Task material below:

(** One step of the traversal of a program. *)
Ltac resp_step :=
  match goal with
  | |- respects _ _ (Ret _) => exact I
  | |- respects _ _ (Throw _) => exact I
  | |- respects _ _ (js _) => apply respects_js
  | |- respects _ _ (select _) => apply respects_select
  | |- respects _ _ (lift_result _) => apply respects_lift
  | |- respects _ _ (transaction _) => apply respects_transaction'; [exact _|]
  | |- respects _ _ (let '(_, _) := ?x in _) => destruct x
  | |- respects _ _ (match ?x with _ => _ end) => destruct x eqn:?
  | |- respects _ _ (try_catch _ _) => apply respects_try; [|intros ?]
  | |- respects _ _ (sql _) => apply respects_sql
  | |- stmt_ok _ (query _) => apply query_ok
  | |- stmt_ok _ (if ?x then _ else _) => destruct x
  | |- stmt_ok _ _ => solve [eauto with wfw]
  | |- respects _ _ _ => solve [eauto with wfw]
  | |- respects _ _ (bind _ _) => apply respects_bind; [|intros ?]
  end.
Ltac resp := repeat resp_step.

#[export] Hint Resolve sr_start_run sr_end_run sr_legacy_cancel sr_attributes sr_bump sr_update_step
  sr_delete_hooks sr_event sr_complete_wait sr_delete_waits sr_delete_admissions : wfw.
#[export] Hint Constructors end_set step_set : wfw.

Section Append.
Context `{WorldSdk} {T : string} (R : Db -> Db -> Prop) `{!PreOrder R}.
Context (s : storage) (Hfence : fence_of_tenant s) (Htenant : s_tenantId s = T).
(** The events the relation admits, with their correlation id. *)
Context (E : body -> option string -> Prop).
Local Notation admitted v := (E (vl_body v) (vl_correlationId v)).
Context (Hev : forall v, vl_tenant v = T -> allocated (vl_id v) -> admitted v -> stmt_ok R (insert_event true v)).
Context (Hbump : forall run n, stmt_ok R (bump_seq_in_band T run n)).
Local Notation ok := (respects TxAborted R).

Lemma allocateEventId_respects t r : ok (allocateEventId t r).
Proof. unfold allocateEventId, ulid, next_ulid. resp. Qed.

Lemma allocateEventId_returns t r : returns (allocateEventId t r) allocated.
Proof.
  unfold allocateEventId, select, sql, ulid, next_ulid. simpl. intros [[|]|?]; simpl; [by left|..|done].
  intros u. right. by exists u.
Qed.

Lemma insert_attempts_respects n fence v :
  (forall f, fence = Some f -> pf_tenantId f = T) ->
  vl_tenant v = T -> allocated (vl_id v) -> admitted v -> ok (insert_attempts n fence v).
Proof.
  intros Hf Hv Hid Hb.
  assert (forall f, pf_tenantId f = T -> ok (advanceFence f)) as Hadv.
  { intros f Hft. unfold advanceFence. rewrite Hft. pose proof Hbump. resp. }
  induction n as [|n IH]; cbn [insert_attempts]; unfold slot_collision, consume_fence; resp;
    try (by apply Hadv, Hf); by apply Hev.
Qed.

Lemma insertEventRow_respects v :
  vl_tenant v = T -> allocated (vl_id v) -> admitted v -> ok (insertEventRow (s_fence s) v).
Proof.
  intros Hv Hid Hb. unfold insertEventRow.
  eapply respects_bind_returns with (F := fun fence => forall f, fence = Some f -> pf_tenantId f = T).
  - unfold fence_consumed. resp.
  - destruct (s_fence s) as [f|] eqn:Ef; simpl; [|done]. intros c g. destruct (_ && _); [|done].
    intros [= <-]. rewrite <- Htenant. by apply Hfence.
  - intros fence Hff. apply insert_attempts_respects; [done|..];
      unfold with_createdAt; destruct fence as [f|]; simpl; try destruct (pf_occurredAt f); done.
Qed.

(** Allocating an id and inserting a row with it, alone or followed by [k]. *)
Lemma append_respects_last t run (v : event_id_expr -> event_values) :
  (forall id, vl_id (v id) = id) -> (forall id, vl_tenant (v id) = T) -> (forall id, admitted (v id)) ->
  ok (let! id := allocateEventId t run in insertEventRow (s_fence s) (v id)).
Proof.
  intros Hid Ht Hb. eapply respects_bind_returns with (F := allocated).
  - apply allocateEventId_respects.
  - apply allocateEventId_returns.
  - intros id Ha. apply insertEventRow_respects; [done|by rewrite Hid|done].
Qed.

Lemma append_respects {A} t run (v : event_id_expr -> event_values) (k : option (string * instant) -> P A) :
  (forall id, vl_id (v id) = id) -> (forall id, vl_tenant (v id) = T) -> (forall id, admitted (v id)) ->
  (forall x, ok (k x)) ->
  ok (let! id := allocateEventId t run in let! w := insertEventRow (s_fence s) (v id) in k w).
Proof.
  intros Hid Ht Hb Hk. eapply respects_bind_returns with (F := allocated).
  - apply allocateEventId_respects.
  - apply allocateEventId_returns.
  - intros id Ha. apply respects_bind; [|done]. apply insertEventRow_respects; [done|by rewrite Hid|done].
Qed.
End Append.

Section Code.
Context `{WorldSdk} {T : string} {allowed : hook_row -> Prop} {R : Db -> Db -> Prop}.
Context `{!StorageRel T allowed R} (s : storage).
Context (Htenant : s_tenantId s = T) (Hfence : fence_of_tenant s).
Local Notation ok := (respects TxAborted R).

End of Task material.

• **Task to complete**: Set down only the lines above that fall between the line holding "assert (forall f, pf_tenantId" and the line holding "Lemma append_respects_last t", inclusive, keeping each exact.

• **Response for this exercise**:
  assert (forall f, pf_tenantId f = T -> ok (advanceFence f)) as Hadv.
  { intros f Hft. unfold advanceFence. rewrite Hft. pose proof Hbump. resp. }
  induction n as [|n IH]; cbn [insert_attempts]; unfold slot_collision, consume_fence; resp;
    try (by apply Hadv, Hf); by apply Hev.
Qed.

Lemma insertEventRow_respects v :
  vl_tenant v = T -> allocated (vl_id v) -> admitted v -> ok (insertEventRow (s_fence s) v).
Proof.
  intros Hv Hid Hb. unfold insertEventRow.
  eapply respects_bind_returns with (F := fun fence => forall f, fence = Some f -> pf_tenantId f = T).
  - unfold fence_consumed. resp.
  - destruct (s_fence s) as [f|] eqn:Ef; simpl; [|done]. intros c g. destruct (_ && _); [|done].
    intros [= <-]. rewrite <- Htenant. by apply Hfence.
  - intros fence Hff. apply insert_attempts_respects; [done|..];
      unfold with_createdAt; destruct fence as [f|]; simpl; try destruct (pf_occurredAt f); done.
Qed.

(** Allocating an id and inserting a row with it, alone or followed by [k]. *)
Lemma append_respects_last t run (v : event_id_expr -> event_values) :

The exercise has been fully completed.